*THE TASK*:
Word for word, transcribe the data below from the line with "Lemma read_run (time" to the line with "(World.daemon w)).", keeping both of those lines.

---------- EXTRACTED RECORDS ----------

(* ===================================================================== *)
(** * The periodic entry points                                          *)
(* ===================================================================== *)

Lemma read_run (time : Time.t) (period : Duration.t) (w : World.t) :
  read time period w =
    (Returned return_type.OK,
     World.mk
       (DiffBotSystemHardware.mk
          (DiffBotSystemHardware.info_ (World.hw w))
          (DiffBotSystemHardware.cfg_ (World.hw w))
          (read_wheel (Duration.seconds period) (wheel Left w))
          (read_wheel (Duration.seconds period) (wheel Right w)))
       (World.daemon w)).
Proof. destruct w as [[i c l r] d]. reflexivity. Qed.

Lemma wheel_after_read (time : Time.t) (period : Duration.t) (w : World.t)
  (s : side) :
  wheel s (exec (read time period) w)
  = read_wheel (Duration.seconds period) (wheel s w).
Proof. unfold exec. rewrite read_run. now destruct s. Qed.

(** What [read] publishes as velocity: the difference between the new
    position and the single-precision image of the previous one, over
    the elapsed time. *)
Lemma read_velocity (time : Time.t) (period : Duration.t) (w : World.t)
  (s : side) :
  Wheel.vel (wheel s (exec (read time period) w))
  = ((Wheel.pos (wheel s (exec (read time period) w))
      - Cxx.to_binary32 (Wheel.pos (wheel s w)))
     / Duration.seconds period)%float.
Proof. rewrite wheel_after_read. reflexivity. Qed.

(** So the published velocity is the backward difference whenever the
    previous position is a single-precision number. *)
Lemma read_velocity_single_precision (time : Time.t) (period : Duration.t)
  (w : World.t) (s : side) :
  Cxx.to_binary32 (Wheel.pos (wheel s w)) = Wheel.pos (wheel s w) →
  Wheel.vel (wheel s (exec (read time period) w))
  = ((Wheel.pos (wheel s (exec (read time period) w)) - Wheel.pos (wheel s w))
     / Duration.seconds period)%float.
Proof. intros H. now rewrite read_velocity, H. Qed.

(** The example of the spec: from position 0 to position π in half a
    second, the velocity is 2π. *)
Example read_velocity_zero_to_pi :
  let w0 := with_ticks 1
              (exec (on_init CallbackReturn.SUCCESS
                       (HardwareInfo.mk (params "17" "27" "2") two_wheels))
                 world_fresh) in
  let w1 := exec (read time0 (ms 500)) w0 in
  Wheel.pos (wheel Left w0) = 0%float ∧
  Wheel.pos (wheel Left w1) = Cxx.M_PI ∧
  Duration.seconds (ms 500) = 0.5%float ∧
  Wheel.vel (wheel Left w1) = (2 * Cxx.M_PI)%float.
Proof. vm_compute. repeat split. Qed.

(** C4, at a failing input: a wheel with 20 counts per revolution whose
    encoder stands at 1000000 ticks, read twice 10 ms apart. Between the
    two cycles the position does not change, the backward difference of
    the positions is 0, and the velocity published by the second cycle
    is above 1.5 rad/s: the previous position went through the [float]
    variable [pos_prev] and lost its low bits there. *)
Theorem read_velocity_of_resting_wheel :
  let w0 := with_ticks 1000000
              (exec (on_init CallbackReturn.SUCCESS info_nominal) world_fresh) in
  let w1 := exec (read time0 (ms 10)) w0 in
  let w2 := exec (read time0 (ms 10)) w1 in
  let p0 := Wheel.pos (wheel Left w1) in
  let p1 := Wheel.pos (wheel Left w2) in
  p0 = 0x1.32cbd0fba43a7p+18%float ∧
  p1 = p0 ∧
  ((p1 - p0) / Duration.seconds (ms 10))%float = 0%float ∧
  Wheel.vel (wheel Left w2) = 0x1.89309b4fp+0%float ∧
  (1.5 <? Wheel.vel (wheel Left w2))%float = true ∧
  (1.5 <? Wheel.vel (wheel Right w2))%float = true.
Proof. vm_compute. repeat split. Qed.

(** C5: after a read cycle the position of each wheel is the value
    computed from the tick count [T] and the resolution [N] alone,
    T / N * 2π in [double] arithmetic, for every sign of [T]; the
    position, velocity and command the wheel held before the cycle do
    not enter into it. *)
Theorem read_position_from_ticks (time : Time.t) (period : Duration.t)
  (w : World.t) (s : side) (N T : Z) :
  0 < N →
  Wheel.counts_per_rev (wheel s w) = N →
  Wheel.enc (wheel s w) = T →
  Wheel.pos (wheel s (exec (read time period) w))
    = (Cxx.to_double T / Cxx.to_double N * (2 * Cxx.M_PI))%float ∧
  ∀ w' : World.t,
    Wheel.counts_per_rev (wheel s w') = N →
    Wheel.enc (wheel s w') = T →
    Wheel.pos (wheel s (exec (read time period) w'))
    = Wheel.pos (wheel s (exec (read time period) w)).
Proof.
  intros _ HN HT. split.
  - rewrite wheel_after_read. unfold read_wheel, Wheel.calc_enc_angle. cbn.
    now rewrite HN, HT.
  - intros w' HN' HT'. rewrite !wheel_after_read.
    unfold read_wheel, Wheel.calc_enc_angle. cbn.
    now rewrite HN, HT, HN', HT'.
Qed.

Lemma read_position_from_ticks_witness :
  let w := with_ticks (-5)
             (exec (on_init CallbackReturn.SUCCESS info_nominal) world_fresh) in
  Wheel.pos (wheel Right (exec (read time0 (ms 10)) w))
    = (Cxx.to_double (-5) / Cxx.to_double 20 * (2 * Cxx.M_PI))%float ∧
  ∀ w' : World.t,
    Wheel.counts_per_rev (wheel Right w') = 20 →
    Wheel.enc (wheel Right w') = -5 →
    Wheel.pos (wheel Right (exec (read time0 (ms 10)) w'))
    = Wheel.pos (wheel Right (exec (read time0 (ms 10)) w)).
Proof.
  apply (read_position_from_ticks time0 (ms 10)
           (with_ticks (-5)
              (exec (on_init CallbackReturn.SUCCESS info_nominal) world_fresh))
           Right 20 (-5)).
  - lia.
  - vm_compute. reflexivity.
  - vm_compute. reflexivity.
Defined.

(** A quarter turn forwards and backwards. *)
Example read_position_quarter_turn :
  let w := exec (on_init CallbackReturn.SUCCESS info_nominal) world_fresh in
  Wheel.pos (wheel Left (exec (read time0 (ms 10)) (with_ticks 5 w)))
    = 0x1.921fb54442d18p+0%float ∧
  Wheel.pos (wheel Left (exec (read time0 (ms 10)) (with_ticks (-5) w)))
    = (-0x1.921fb54442d18p+0)%float.
Proof. vm_compute. split; reflexivity. Qed.

(** [read] always reports OK and touches neither the daemon nor the
    configuration nor the tick counts. *)
Lemma read_frame (time : Time.t) (period : Duration.t) (w : World.t) :
  eval (read time period) w = Returned return_type.OK ∧
  World.daemon (exec (read time period) w) = World.daemon w ∧
  DiffBotSystemHardware.cfg_ (World.hw (exec (read time period) w))
    = DiffBotSystemHardware.cfg_ (World.hw w) ∧
  ∀ s, Wheel.enc (wheel s (exec (read time period) w)) = Wheel.enc (wheel s w).
Proof.
  unfold eval, exec. rewrite read_run. cbn. repeat split. now intros [].
Qed.

(** C8: [write] is a no-op. Whatever the two commands the controller
    stored through the exported command interfaces, and whatever the
    time and the period, [write] returns OK, throws nothing and leaves
    the world as it was; in particular every exported state value reads
    the same after the call. *)
Theorem write_is_no_op (time : Time.t) (period : Duration.t) (w : World.t)
  (cmd_left cmd_right : float) :
  let commanded :=
    World.mk
      (DiffBotSystemHardware.set_wheel_right_
         (Wheel.set_cmd cmd_right (wheel Right w))
         (DiffBotSystemHardware.set_wheel_left_
            (Wheel.set_cmd cmd_left (wheel Left w)) (World.hw w)))
      (World.daemon w) in
  write time period commanded = (Returned return_type.OK, commanded) ∧
  Forall
    (λ i, StateInterface.get_value i (exec (write time period) commanded)
          = StateInterface.get_value i w)
    (export_state_interfaces (World.hw w)).
Proof.
  cbn. split; [reflexivity|].
  unfold export_state_interfaces. repeat constructor.
Qed.

(** The world in the statement of C8 is the one the controller produces
    by writing through the two exported command interfaces. *)
Lemma commands_through_interfaces (w : World.t) (cmd_left cmd_right : float) :
  match export_command_interfaces (World.hw w) with
  | [l; r] =>
      CommandInterface.set_value r cmd_right
        (CommandInterface.set_value l cmd_left w)
      = World.mk
          (DiffBotSystemHardware.set_wheel_right_
             (Wheel.set_cmd cmd_right (wheel Right w))
             (DiffBotSystemHardware.set_wheel_left_
                (Wheel.set_cmd cmd_left (wheel Left w)) (World.hw w)))
          (World.daemon w)
  | _ => False
  end.
Proof. reflexivity. Qed.

(* ===================================================================== *)
(** * Further properties of initialization                               *)
(* ===================================================================== *)

(** X1: when the base class rejects the description, [on_init] returns
    ERROR at once: the description is stored, and nothing else happened;
    the daemon was not contacted and the configuration and the wheels
    are as before. *)
Theorem on_init_base_failure (base : CallbackReturn.t) (info : HardwareInfo.t)
  (w : World.t) :
  base ≠ CallbackReturn.SUCCESS →
  on_init base info w = (Returned CallbackReturn.ERROR, with_info info w).
Proof.
  intros Hb. unfold on_init, SystemInterface_on_init, with_info.
  destruct w as [h d]. run.
  destruct (decide (base ≠ CallbackReturn.SUCCESS)); [reflexivity|contradiction].
Qed.

Lemma on_init_base_failure_witness :
  on_init CallbackReturn.FAILURE info_nominal world_fresh
  = (Returned CallbackReturn.ERROR, with_info info_nominal world_fresh).
Proof.
  apply (on_init_base_failure CallbackReturn.FAILURE info_nominal world_fresh).
  discriminate.
Defined.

----------

*EXERCISE SOLUTION*:
Lemma read_run (time : Time.t) (period : Duration.t) (w : World.t) :
  read time period w =
    (Returned return_type.OK,
     World.mk
       (DiffBotSystemHardware.mk
          (DiffBotSystemHardware.info_ (World.hw w))
          (DiffBotSystemHardware.cfg_ (World.hw w))
          (read_wheel (Duration.seconds period) (wheel Left w))
          (read_wheel (Duration.seconds period) (wheel Right w)))
       (World.daemon w)).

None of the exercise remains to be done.